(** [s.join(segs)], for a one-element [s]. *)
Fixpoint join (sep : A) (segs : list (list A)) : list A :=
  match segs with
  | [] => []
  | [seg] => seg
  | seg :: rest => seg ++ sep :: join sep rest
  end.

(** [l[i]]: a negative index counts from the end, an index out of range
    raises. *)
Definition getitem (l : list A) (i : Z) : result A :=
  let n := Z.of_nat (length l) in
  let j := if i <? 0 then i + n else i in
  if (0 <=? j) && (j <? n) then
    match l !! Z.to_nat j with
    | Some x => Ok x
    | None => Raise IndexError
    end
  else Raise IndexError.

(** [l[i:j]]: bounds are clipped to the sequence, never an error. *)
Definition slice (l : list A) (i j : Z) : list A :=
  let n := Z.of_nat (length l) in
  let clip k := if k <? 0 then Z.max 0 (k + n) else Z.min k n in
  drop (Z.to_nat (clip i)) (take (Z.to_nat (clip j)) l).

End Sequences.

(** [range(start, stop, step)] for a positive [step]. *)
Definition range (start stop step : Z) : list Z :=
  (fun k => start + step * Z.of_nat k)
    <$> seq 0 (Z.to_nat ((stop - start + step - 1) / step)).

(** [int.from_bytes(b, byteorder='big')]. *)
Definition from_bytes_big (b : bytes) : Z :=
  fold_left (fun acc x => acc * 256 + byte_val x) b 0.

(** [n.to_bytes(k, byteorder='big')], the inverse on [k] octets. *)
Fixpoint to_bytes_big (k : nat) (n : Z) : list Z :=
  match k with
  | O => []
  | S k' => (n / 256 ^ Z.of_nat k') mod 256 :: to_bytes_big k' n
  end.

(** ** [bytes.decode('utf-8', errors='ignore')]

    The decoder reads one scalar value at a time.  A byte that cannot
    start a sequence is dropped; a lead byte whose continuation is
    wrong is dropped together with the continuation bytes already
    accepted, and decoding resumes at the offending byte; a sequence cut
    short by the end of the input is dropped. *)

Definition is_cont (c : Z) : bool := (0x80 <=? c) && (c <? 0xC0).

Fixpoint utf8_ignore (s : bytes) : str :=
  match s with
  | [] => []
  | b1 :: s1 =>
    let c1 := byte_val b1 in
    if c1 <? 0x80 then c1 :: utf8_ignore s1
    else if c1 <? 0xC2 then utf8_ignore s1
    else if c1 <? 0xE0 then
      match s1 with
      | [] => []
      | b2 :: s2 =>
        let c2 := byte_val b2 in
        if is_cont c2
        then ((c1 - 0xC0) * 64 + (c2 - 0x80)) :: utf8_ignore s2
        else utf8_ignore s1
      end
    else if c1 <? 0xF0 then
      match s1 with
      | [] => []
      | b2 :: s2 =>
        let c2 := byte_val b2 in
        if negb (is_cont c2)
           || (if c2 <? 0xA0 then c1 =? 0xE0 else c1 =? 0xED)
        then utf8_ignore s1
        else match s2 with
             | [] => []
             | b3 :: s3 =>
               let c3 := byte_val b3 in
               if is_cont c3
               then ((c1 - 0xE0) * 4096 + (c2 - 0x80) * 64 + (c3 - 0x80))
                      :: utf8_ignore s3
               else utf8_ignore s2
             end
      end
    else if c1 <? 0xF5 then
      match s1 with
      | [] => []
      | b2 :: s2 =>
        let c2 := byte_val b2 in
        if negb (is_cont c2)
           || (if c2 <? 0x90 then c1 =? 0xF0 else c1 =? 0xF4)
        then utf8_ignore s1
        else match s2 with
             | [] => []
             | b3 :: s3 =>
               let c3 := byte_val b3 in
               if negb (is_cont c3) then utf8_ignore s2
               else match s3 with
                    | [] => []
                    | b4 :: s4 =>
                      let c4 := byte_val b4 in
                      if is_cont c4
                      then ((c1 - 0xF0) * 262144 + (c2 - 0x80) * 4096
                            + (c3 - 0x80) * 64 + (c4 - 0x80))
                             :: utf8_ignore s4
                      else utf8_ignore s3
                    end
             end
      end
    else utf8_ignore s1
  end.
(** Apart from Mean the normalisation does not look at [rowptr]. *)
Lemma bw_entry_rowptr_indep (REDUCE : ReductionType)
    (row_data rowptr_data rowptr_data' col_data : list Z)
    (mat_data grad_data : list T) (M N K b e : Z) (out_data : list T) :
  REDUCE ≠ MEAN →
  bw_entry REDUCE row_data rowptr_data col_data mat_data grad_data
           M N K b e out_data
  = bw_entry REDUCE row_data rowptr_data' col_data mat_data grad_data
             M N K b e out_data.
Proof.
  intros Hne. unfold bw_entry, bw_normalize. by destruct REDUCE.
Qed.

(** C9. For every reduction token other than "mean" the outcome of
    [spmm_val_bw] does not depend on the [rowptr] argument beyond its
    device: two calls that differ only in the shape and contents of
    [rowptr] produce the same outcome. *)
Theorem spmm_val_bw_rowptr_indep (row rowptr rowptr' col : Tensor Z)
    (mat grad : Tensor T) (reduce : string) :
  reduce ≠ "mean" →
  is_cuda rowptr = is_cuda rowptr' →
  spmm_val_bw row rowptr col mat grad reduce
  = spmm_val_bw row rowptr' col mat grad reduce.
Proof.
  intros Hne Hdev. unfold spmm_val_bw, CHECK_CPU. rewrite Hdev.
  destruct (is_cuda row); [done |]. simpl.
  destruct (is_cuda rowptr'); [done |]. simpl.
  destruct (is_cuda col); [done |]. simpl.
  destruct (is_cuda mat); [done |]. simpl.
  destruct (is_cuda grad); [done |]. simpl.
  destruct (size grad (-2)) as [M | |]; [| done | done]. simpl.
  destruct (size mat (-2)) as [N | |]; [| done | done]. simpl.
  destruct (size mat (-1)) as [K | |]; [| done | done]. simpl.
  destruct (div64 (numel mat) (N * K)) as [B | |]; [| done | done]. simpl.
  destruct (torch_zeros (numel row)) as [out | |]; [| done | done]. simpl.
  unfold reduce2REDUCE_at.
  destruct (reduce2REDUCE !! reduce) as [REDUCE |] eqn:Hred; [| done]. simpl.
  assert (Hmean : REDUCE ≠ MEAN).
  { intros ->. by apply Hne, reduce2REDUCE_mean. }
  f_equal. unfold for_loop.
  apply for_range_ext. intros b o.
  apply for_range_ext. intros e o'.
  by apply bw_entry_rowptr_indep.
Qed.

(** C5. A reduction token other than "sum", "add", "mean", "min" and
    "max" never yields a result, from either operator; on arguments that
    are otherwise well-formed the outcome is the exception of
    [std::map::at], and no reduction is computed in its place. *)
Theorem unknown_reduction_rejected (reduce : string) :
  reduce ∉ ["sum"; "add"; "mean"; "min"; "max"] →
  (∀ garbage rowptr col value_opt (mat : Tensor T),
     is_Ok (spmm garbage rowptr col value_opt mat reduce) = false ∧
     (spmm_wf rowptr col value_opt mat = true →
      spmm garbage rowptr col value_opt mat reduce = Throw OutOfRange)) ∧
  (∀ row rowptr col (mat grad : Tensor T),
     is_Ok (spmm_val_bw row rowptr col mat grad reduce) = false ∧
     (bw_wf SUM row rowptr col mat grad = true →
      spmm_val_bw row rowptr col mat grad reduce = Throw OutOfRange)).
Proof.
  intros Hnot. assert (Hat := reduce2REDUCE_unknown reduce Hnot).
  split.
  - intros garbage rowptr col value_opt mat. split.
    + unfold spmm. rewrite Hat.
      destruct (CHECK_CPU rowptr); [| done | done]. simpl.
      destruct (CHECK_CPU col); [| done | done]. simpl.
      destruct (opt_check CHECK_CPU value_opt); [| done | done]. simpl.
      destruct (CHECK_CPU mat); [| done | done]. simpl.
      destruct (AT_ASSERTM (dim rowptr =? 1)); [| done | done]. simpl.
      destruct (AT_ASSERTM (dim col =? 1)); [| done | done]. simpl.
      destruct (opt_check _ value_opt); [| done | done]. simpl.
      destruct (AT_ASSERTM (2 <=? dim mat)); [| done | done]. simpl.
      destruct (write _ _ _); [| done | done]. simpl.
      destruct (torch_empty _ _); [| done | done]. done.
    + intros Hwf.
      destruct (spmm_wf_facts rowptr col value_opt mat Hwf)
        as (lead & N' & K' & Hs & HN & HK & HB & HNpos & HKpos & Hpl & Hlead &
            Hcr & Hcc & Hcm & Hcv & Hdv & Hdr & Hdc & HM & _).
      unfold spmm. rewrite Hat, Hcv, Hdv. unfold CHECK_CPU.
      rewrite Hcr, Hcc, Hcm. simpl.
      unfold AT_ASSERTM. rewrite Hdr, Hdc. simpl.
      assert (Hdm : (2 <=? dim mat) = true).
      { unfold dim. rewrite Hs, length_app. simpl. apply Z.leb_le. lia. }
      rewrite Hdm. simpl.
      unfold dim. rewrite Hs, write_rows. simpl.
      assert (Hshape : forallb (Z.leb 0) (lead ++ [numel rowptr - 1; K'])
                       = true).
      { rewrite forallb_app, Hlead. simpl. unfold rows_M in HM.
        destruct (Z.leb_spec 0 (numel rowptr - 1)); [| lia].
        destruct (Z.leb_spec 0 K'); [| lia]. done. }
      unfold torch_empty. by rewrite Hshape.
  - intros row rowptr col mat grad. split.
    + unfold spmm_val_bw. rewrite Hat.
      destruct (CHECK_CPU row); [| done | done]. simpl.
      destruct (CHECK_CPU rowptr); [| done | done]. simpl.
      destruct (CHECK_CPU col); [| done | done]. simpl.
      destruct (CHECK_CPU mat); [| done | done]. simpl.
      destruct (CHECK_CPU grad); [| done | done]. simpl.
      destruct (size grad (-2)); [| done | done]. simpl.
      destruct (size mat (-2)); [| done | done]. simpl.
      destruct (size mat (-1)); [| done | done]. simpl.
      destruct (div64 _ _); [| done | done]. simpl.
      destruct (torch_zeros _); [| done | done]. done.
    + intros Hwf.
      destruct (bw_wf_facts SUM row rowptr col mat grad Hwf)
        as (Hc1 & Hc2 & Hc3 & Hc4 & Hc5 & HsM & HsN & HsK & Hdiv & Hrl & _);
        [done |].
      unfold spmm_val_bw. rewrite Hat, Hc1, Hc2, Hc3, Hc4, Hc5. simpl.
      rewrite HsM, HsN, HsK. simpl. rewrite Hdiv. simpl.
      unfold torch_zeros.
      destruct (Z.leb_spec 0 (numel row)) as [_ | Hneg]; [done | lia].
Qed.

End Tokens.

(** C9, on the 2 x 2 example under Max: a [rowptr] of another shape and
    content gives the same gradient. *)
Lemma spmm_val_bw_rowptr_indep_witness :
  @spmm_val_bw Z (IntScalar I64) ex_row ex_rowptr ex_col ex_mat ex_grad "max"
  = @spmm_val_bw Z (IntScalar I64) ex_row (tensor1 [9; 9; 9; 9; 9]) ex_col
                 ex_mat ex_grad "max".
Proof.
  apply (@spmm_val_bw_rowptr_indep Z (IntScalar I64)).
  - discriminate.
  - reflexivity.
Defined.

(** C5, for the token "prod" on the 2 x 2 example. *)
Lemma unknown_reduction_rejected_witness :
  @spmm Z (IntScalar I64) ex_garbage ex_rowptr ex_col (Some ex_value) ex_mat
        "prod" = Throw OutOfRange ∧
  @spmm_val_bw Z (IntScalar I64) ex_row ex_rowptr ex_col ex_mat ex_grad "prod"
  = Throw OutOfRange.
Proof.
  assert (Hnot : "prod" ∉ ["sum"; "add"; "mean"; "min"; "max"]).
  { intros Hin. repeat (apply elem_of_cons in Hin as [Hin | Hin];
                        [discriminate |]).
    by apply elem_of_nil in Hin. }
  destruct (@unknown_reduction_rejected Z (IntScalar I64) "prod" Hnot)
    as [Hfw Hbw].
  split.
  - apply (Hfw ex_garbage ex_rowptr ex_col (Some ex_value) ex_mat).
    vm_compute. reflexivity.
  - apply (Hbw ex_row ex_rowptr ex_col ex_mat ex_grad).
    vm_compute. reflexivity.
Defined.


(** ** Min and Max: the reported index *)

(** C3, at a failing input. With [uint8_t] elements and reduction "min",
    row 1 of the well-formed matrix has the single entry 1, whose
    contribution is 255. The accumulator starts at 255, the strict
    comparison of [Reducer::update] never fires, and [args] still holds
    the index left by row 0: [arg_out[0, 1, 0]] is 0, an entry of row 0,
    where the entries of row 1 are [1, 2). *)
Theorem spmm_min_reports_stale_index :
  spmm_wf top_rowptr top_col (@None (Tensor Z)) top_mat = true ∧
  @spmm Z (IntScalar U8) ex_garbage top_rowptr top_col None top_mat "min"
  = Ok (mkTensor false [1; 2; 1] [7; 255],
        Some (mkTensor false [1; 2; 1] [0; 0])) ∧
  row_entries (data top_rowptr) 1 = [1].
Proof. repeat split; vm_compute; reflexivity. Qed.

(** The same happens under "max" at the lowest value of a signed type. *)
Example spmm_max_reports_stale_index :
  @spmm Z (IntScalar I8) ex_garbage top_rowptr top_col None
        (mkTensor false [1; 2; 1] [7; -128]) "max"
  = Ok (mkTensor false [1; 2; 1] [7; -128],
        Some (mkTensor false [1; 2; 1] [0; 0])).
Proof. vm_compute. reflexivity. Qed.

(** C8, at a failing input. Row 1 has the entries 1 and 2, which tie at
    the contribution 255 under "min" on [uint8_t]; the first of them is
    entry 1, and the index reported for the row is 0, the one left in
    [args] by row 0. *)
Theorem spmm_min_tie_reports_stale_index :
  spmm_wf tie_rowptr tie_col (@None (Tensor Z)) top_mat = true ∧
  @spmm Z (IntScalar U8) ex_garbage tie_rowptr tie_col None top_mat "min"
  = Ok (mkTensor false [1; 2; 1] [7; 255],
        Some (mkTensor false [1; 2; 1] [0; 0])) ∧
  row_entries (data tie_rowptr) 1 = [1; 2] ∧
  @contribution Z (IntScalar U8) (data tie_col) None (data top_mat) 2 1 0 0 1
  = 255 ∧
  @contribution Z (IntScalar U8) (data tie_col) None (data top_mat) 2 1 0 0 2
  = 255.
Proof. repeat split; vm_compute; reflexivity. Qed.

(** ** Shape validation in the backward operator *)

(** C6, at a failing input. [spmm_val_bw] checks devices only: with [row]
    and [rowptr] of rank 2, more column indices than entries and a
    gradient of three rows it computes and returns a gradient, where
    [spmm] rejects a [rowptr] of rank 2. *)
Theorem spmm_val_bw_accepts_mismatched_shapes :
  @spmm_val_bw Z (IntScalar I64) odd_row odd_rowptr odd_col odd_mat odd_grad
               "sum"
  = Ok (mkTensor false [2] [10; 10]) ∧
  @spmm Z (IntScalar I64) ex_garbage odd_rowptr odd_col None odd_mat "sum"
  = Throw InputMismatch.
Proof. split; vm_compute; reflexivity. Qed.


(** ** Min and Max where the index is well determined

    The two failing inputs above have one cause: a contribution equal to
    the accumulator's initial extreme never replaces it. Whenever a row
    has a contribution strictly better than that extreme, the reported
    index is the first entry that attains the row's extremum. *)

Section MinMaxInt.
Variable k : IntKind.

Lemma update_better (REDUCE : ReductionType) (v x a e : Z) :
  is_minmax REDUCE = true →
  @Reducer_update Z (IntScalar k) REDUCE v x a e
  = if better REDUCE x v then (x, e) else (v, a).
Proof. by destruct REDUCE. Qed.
■ ■ ■ ■ ■ ■ ■
• **Assignment**
What lines above contain "operator"? Copy them out.

• **Answer box**
    "max" never yields a result, from either operator; on arguments that
(** ** Shape validation in the backward operator *)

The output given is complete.